Functional enrichment analysis of S100A2 in endometrial carcinoma. (a) KEGG pathway analysis. (b) Enrichment plots of S100A2-relevant enrichment pathways in h.all.v7.2.symbols.gmt from GSEA. (c) c KRas-signaling-DN, (d) TNFα-signaling-via-NF-κB, (e) IL6-JAK-STAT3-signaling (f) Inflammatory response (g) estrogen-response-early and (h) estrogen-response-late

Discussion

Some members of the S100 family have been identified as playing a tumorigenic role in endometrial carcinoma. For instance, S100A4/non-muscle myosin II signaling has been associated with epithelial–mesenchymal transition and stemness in uterine carcinosarcoma [18], while the inhibition of S100A8 expression is reported to promote apoptosis through the suppression of AKT phosphorylation [19]. Although there have been studies linking S100A8, S100A11 as biomarker candidates for endometrial cancer detection [20], whether any other S100 gene family member is involved in endometrial carcinoma remains unclear. Accordingly, in this study, we analyzed the expression and prognostic value of different S100 genes in this cancer. High S100A2 expression was previously reported to be an independent prognostic biomarker for poor prognosis in stage II and III colorectal cancer [21]. Here, we found that S100A2 also has prognostic significance for endometrial carcinoma.

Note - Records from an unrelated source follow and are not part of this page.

(** Attempts of [step] started since the last Rerun that re-armed it. *)
Definition count_used (step : StepId) (used : N) (e : EventKind) : N :=
  match ev_kind e with
  | RunRerunRequested _ invalidated _ _ => if contains_step invalidated step then 0%N else used
  | AttemptStarted s _ => if String.eqb s step then (used + 1)%N else used
  | _ => used
  end.
Definition used_attempts (step : StepId) (events : list EventKind) : N :=
  foldl (count_used step) 0%N events.

(** [configured] is [1 + retry.max]. *)
Definition allowed_attempts (kind : FailureKind) (configured : option N) : N :=
  match kind with
  | FInfra true => N.max (default 0%N configured) NEVER_STARTED_AUTO_ATTEMPTS
  | FConfig | FMissingInputs | FGate => 1%N
  | _ => default 1%N configured
  end.

(** Whether the observation of [attempt] is a verdict on the step at all. *)
Definition is_verdict (attempts : list Attempt) (attempt : AttemptId) : bool :=
  bool_decide (att_id <$> last attempts = Some attempt)
  && negb (match List.find (fun a => String.eqb (att_id a) attempt) attempts with
           | Some a => terminal_by_intent (att_outcome a)
           | None => false
           end).

(** ** How a settled Run ends *)

(** [{failure:?}]. *)
Definition failure_debug (k : FailureKind) : string :=
  match k with
  | FInfra b => "Infra { never_started: " +:+ (if b then "true" else "false") +:+ " }"
  | FStep => "Step" | FTimeout => "Timeout" | FLost => "Lost" | FConfig => "Config"
  | FMissingInputs => "MissingInputs" | FGate => "Gate"
  end.

Definition verdictless (k : FailureKind) : bool :=
  match k with FInfra _ | FLost => true | _ => false end.

Definition dead_reason (s : StepRun) : option string :=
  if decide (sr_status s = StepFailed) then
    a ← last (sr_attempts s);
    failure ← att_failure a;
    if verdictless failure then
      Some (match att_failure_detail a with
            | Some detail => "step `" +:+ sr_step s +:+ "`: " +:+ detail +:+ " (" +:+ failure_debug failure
                             +:+ " — retries exhausted without a verdict)"
            | None => "step `" +:+ sr_step s +:+ "`: " +:+ failure_debug failure
                      +:+ " — retries exhausted without a verdict"
            end)
    else None
  else None.

Definition all_terminal (steps : list StepRun) : bool :=
  forallb (fun s => step_is_terminal (sr_status s)) steps.

Definition dead_reasons (steps : list StepRun) : list string := omap dead_reason steps.

(** [advance]'s outcome. *)
Definition run_outcome (steps : list StepRun) : RunStatus :=
  let failed := existsb (fun s => match sr_status s with
                                  | StepFailed | StepCancelled => true | _ => false end) steps in
  match dead_reasons steps with
  | _ :: _ => RunDeadLettered
  | [] => if failed then RunFailed else RunSucceeded
  end.

(** ** Dependencies and service readiness *)

Definition status_in (steps : list StepRun) (id : StepId) : option StepStatus :=
  sr_status <$> by_step steps !! id.

Definition deps_satisfied (steps : list StepRun) (step : StepRun) : bool :=
  forallb (fun d => bool_decide (status_in steps d = Some StepSucceeded)) (sr_needs step).

Definition dep_dead (steps : list StepRun) (step : StepRun) : bool :=
  existsb (fun d => let s := default StepPending (status_in steps d) in
                    step_is_terminal s && negb (bool_decide (s = StepSucceeded))) (sr_needs step).

(** The current Take's service statuses, by name. *)
Definition service_status_of (rows : list RunService) : gmap string ServiceStatus :=
  foldl (fun m r => if decide (rs_take r = current_service_take rows)
                    then <[rs_name r := rs_status r]> m else m) ∅ rows.

Inductive Readiness : Type :=
| ServicesFailed (reason : string)
| ServicesHeld
| ServicesReady.

Definition readiness (status : gmap string ServiceStatus) (uses : list string) : Readiness :=
  match List.filter (fun n => bool_decide (status !! n = Some SvcFailed)) uses with
  | (_ :: _) as failed =>
      ServicesFailed ("unbound dependency: shared service(s) "
        +:+ join ", " (map (fun s => "`" +:+ s +:+ "`") failed) +:+ " never became ready")
  | [] =>
      if forallb (fun n => match status !! n with
                           | Some SvcReady | Some SvcRunning => true | _ => false end) uses
      then ServicesReady else ServicesHeld
  end.

(** ** A gate no dependent needs any more *)

Definition dependents (steps : list StepRun) (id : StepId) : list StepRun :=
  List.filter (fun s => contains_step (sr_needs s) id) steps.

(** * Theorems *)

(** ** Gate verdicts *)

(** The instant a wait of [secs] seconds from [started] is over. *)
Definition due (started secs now : Z) : Prop := (sat_add started (sat_mul secs 1000) <= now)%Z.

Definition passes_at (timer : option Z) (gate : StepRun) (attempt : Attempt)
    (approval_release_at : option Z) (now : Timestamp) : Prop :=
  (sr_gate_kind gate = Some "manual" /\ exists at_, approval_release_at = Some at_ /\ (at_ <= now)%Z)
  \/ (sr_gate_kind gate = Some "timer" /\ exists w, timer = Some w /\ due (att_started_at attempt) w now).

Different from other S100 proteins, S100A2 is mainly localized to the nucleus and exerts its biological role in a tissue- and cell-specific manner [22]. The expression of several S100 family members is dysregulated in multiple types of tumors, including pancreatic, head and neck, bladder, and prostate cancers [23,24,25,26]. Until recently, S100A2 was thought to be the only protein in the S100 family that was negatively correlated with tumor initiation and progression; however, it was recently shown that high S100A2 expression is associated with FIGO stage as well as with histologic subgroups in gastric cancer [27]. High cytoplasmic S100A2 and/or total S100A2 expression levels were identified as predictors of recurrence risk in patients with oral cancer [28]. High expression of S100A2 is also significantly correlated with worse OS in patients with ovarian cancer [29]. Consistent with these observations, our results revealed that, compared with normal tissue, S100A2 expression was significantly upregulated in endometrial carcinoma tissues at both the mRNA and protein levels.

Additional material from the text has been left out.